The entries below contain a line with "Definition path_names (p" and a line with "- intros [= <- <-].". Quote exactly those two lines and all lines between them.

(Beginning of THE DATA)

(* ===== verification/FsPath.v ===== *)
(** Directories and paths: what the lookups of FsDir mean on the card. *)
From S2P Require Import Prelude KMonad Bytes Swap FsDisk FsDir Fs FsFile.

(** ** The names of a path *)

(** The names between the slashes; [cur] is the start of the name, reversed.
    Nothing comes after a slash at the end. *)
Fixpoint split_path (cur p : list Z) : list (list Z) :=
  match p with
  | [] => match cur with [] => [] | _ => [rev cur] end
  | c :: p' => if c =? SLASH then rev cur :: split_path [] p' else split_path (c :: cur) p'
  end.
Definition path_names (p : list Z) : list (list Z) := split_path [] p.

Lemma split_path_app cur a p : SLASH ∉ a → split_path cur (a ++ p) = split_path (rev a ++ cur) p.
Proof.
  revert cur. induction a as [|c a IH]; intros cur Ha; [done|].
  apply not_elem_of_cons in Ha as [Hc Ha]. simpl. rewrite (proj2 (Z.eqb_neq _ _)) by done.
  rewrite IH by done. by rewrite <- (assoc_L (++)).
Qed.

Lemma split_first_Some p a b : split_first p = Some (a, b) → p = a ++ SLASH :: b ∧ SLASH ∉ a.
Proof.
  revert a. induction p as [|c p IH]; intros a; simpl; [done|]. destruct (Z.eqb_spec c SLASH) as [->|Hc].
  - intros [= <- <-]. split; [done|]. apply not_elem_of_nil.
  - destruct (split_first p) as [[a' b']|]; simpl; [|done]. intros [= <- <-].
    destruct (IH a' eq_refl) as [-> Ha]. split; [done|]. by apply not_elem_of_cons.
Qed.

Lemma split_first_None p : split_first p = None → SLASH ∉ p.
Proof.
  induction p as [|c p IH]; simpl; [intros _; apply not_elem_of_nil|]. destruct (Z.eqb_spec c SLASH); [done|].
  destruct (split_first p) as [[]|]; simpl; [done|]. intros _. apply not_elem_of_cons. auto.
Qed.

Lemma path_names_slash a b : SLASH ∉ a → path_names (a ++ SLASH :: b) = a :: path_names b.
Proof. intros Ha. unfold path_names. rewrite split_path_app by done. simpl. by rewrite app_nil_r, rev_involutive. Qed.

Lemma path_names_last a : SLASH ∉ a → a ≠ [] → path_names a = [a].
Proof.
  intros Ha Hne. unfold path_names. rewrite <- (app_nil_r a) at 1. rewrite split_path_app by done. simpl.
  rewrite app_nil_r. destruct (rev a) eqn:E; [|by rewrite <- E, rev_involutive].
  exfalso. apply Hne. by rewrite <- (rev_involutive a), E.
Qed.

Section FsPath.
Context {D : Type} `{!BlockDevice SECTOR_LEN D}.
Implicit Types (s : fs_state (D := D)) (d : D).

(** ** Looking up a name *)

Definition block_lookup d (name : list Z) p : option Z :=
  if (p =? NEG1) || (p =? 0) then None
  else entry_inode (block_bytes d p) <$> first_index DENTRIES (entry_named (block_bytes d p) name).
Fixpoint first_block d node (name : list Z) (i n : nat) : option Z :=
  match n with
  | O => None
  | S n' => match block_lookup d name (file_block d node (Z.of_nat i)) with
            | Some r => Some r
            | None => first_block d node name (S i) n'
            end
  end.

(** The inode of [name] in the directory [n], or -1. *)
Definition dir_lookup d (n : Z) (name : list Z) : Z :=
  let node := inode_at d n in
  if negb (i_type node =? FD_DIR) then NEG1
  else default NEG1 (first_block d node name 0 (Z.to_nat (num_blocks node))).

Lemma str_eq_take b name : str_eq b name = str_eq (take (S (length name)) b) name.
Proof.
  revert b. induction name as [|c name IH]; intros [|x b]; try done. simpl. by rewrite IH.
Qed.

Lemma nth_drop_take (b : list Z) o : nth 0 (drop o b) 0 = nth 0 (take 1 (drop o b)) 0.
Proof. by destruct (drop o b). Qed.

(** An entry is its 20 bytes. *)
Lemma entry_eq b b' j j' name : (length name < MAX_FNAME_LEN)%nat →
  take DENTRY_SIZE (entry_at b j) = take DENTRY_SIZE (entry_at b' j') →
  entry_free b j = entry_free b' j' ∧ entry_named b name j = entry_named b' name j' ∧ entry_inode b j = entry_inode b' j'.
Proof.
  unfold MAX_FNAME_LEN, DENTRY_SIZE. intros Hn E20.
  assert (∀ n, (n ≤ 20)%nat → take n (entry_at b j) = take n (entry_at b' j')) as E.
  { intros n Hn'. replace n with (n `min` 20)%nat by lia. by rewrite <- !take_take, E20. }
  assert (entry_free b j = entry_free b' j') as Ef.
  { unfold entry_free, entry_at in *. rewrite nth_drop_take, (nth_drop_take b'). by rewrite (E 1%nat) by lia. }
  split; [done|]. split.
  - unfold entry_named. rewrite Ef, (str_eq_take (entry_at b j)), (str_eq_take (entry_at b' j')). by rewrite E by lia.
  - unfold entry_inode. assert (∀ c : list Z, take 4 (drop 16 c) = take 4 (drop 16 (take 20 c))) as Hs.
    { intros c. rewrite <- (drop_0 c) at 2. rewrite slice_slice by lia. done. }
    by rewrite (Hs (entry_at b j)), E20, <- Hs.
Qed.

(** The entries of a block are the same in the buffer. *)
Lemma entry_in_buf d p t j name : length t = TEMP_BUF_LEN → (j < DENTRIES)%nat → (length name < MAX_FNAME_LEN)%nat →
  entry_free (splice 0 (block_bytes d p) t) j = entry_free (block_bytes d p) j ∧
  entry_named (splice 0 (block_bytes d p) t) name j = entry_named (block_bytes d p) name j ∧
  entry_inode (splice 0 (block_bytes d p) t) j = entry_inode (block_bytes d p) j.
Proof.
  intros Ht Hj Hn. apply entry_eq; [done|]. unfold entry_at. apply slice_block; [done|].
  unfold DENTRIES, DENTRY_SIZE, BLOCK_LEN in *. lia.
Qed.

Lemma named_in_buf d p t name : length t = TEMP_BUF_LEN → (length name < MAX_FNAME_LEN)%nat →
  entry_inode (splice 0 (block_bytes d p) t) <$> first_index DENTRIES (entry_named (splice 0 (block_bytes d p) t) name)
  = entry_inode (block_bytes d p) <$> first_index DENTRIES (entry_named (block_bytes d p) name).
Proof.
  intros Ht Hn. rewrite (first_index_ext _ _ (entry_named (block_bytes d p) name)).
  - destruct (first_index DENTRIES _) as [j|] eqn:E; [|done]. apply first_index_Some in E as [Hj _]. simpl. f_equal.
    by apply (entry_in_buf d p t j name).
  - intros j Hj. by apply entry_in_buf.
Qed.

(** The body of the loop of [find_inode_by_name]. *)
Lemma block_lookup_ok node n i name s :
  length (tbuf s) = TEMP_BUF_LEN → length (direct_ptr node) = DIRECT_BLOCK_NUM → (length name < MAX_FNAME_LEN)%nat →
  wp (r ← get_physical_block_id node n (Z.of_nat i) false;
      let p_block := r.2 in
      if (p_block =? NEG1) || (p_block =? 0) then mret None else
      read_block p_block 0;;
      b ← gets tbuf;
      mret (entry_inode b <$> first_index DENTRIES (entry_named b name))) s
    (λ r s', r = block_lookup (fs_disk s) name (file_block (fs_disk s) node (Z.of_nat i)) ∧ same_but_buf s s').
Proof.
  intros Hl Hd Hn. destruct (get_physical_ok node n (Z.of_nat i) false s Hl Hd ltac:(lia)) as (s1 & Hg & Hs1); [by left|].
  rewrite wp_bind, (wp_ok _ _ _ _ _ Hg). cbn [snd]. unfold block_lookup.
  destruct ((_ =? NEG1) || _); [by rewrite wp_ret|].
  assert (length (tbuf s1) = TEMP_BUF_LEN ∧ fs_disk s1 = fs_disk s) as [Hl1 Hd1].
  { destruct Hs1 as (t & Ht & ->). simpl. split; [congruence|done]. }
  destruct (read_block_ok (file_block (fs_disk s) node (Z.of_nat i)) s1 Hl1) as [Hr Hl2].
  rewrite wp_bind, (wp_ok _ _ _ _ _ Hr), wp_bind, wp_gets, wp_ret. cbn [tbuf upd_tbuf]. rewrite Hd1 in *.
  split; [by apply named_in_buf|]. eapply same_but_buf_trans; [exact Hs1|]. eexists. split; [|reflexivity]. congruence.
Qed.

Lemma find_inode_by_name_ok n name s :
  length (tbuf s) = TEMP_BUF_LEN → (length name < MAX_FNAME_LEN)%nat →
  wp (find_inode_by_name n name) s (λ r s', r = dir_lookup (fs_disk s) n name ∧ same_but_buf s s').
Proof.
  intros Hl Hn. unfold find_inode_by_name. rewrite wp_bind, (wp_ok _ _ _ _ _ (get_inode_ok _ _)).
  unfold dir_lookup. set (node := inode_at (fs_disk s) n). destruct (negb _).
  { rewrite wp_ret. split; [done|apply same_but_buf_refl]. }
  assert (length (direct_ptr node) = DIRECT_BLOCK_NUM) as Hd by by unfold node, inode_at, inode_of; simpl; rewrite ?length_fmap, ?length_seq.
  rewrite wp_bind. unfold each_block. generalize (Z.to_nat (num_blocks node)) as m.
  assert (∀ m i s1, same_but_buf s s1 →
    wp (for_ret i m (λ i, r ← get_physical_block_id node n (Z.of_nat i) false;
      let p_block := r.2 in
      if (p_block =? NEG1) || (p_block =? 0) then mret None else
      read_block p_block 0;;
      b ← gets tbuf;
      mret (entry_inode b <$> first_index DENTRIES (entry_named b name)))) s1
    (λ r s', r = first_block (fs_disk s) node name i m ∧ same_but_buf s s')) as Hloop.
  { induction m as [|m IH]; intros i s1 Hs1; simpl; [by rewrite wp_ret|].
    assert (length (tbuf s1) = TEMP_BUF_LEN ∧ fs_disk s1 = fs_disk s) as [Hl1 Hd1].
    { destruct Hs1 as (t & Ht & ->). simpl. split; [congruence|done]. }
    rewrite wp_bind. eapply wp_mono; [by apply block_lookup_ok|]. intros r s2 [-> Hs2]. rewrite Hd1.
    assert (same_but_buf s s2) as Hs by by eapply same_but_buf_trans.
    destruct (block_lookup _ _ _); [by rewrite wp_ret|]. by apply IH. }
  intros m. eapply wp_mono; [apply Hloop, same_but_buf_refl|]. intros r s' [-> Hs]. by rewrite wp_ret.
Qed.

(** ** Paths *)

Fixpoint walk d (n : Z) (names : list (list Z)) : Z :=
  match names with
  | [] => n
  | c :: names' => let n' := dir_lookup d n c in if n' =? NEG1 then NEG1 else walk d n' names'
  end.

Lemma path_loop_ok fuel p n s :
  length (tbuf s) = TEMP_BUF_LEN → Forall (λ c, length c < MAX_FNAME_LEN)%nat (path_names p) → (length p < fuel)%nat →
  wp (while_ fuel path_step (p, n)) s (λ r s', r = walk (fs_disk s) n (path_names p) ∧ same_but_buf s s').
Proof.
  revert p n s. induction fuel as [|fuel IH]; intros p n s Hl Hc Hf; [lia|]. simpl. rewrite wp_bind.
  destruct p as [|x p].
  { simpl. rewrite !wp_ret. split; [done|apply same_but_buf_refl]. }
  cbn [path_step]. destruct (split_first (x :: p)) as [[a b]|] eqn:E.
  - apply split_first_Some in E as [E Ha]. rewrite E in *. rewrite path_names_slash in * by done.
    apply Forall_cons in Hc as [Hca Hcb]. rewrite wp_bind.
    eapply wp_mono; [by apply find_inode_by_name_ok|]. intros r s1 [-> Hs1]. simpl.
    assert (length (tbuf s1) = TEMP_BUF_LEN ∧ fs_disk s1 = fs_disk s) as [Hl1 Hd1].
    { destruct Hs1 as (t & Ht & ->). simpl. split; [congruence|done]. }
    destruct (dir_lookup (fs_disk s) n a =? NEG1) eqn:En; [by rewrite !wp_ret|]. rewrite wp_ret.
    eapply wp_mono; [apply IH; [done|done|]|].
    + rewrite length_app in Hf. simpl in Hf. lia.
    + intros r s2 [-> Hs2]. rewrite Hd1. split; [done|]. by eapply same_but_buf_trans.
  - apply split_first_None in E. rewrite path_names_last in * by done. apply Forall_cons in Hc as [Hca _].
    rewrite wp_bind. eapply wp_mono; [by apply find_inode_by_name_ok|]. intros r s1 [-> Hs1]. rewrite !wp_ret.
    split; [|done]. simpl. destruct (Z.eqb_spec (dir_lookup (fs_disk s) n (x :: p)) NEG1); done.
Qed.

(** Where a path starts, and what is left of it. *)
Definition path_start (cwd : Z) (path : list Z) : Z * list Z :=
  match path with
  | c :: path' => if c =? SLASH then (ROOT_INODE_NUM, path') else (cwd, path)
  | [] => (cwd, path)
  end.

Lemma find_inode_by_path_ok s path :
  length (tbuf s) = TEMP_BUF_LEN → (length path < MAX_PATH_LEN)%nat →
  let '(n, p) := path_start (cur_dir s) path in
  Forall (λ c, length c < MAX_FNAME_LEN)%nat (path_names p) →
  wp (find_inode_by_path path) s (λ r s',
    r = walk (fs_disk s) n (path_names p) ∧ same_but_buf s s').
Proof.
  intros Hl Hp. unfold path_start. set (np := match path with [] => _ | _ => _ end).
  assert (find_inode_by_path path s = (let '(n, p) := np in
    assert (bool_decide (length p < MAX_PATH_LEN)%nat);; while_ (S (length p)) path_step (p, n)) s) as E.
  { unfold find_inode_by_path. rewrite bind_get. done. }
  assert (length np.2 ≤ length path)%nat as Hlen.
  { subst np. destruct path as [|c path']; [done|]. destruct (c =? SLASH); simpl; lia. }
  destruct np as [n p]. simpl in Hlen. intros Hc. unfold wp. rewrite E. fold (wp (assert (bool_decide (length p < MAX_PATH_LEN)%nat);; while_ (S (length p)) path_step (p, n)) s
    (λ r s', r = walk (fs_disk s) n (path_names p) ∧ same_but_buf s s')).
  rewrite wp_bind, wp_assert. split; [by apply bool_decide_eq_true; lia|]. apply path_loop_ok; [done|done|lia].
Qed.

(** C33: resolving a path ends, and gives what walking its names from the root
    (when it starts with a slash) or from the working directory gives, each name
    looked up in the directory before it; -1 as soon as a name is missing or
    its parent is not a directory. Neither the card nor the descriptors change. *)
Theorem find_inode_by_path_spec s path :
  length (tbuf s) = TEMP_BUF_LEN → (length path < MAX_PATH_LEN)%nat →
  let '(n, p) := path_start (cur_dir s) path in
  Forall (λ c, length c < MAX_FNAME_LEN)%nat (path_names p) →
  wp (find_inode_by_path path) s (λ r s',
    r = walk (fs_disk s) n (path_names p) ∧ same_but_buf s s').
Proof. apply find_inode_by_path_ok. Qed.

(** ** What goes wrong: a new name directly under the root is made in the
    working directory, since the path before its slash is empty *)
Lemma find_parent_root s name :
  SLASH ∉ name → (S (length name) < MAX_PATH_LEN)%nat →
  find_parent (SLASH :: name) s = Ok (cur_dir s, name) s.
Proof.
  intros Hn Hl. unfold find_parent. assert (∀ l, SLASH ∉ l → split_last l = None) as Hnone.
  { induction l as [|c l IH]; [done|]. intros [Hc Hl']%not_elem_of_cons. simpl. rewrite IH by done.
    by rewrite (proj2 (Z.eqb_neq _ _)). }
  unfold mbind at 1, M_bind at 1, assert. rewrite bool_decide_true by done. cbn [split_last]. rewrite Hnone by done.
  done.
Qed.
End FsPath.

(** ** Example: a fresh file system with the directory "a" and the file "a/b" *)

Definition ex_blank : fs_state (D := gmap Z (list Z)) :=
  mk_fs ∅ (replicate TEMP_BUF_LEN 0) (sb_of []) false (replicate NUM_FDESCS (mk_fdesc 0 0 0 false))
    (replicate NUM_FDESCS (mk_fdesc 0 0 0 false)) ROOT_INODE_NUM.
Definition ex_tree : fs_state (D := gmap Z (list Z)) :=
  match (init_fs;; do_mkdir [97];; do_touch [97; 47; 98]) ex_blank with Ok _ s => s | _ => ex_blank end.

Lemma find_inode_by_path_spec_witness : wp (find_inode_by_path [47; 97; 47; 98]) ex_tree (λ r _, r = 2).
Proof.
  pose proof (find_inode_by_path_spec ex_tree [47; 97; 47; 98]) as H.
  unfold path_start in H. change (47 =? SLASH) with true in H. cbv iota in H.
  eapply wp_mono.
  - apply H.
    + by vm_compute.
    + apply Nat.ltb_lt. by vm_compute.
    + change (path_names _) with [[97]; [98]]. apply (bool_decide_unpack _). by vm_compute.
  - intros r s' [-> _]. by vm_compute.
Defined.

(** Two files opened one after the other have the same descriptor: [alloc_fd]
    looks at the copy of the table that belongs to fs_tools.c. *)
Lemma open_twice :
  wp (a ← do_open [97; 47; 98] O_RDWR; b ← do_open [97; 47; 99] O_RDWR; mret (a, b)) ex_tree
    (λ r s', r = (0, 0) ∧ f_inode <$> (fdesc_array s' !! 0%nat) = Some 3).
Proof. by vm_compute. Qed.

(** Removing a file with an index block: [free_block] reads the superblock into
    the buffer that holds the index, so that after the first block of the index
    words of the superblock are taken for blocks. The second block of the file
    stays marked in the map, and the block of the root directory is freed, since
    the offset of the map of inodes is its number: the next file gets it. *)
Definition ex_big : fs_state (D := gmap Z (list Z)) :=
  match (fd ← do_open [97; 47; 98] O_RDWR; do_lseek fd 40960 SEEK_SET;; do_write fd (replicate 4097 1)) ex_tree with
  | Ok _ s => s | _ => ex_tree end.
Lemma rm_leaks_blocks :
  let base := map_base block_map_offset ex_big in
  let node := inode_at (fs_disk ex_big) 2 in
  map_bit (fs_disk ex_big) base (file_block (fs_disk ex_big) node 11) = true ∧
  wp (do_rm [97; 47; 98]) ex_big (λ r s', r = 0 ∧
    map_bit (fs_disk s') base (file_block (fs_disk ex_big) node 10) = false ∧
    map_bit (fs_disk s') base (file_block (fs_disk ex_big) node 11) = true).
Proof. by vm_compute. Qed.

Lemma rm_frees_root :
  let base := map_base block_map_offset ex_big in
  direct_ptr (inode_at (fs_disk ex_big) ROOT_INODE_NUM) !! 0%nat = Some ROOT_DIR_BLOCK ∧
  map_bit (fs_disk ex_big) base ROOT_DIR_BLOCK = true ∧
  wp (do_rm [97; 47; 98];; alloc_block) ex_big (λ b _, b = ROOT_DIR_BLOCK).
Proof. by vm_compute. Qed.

(End of THE DATA)

OUTPUT FOR THIS EXERCISE:
Definition path_names (p : list Z) : list (list Z) := split_path [] p.

Lemma split_path_app cur a p : SLASH ∉ a → split_path cur (a ++ p) = split_path (rev a ++ cur) p.
Proof.
  revert cur. induction a as [|c a IH]; intros cur Ha; [done|].
  apply not_elem_of_cons in Ha as [Hc Ha]. simpl. rewrite (proj2 (Z.eqb_neq _ _)) by done.
  rewrite IH by done. by rewrite <- (assoc_L (++)).
Qed.

Lemma split_first_Some p a b : split_first p = Some (a, b) → p = a ++ SLASH :: b ∧ SLASH ∉ a.
Proof.
  revert a. induction p as [|c p IH]; intros a; simpl; [done|]. destruct (Z.eqb_spec c SLASH) as [->|Hc].
  - intros [= <- <-]. split; [done|]. apply not_elem_of_nil.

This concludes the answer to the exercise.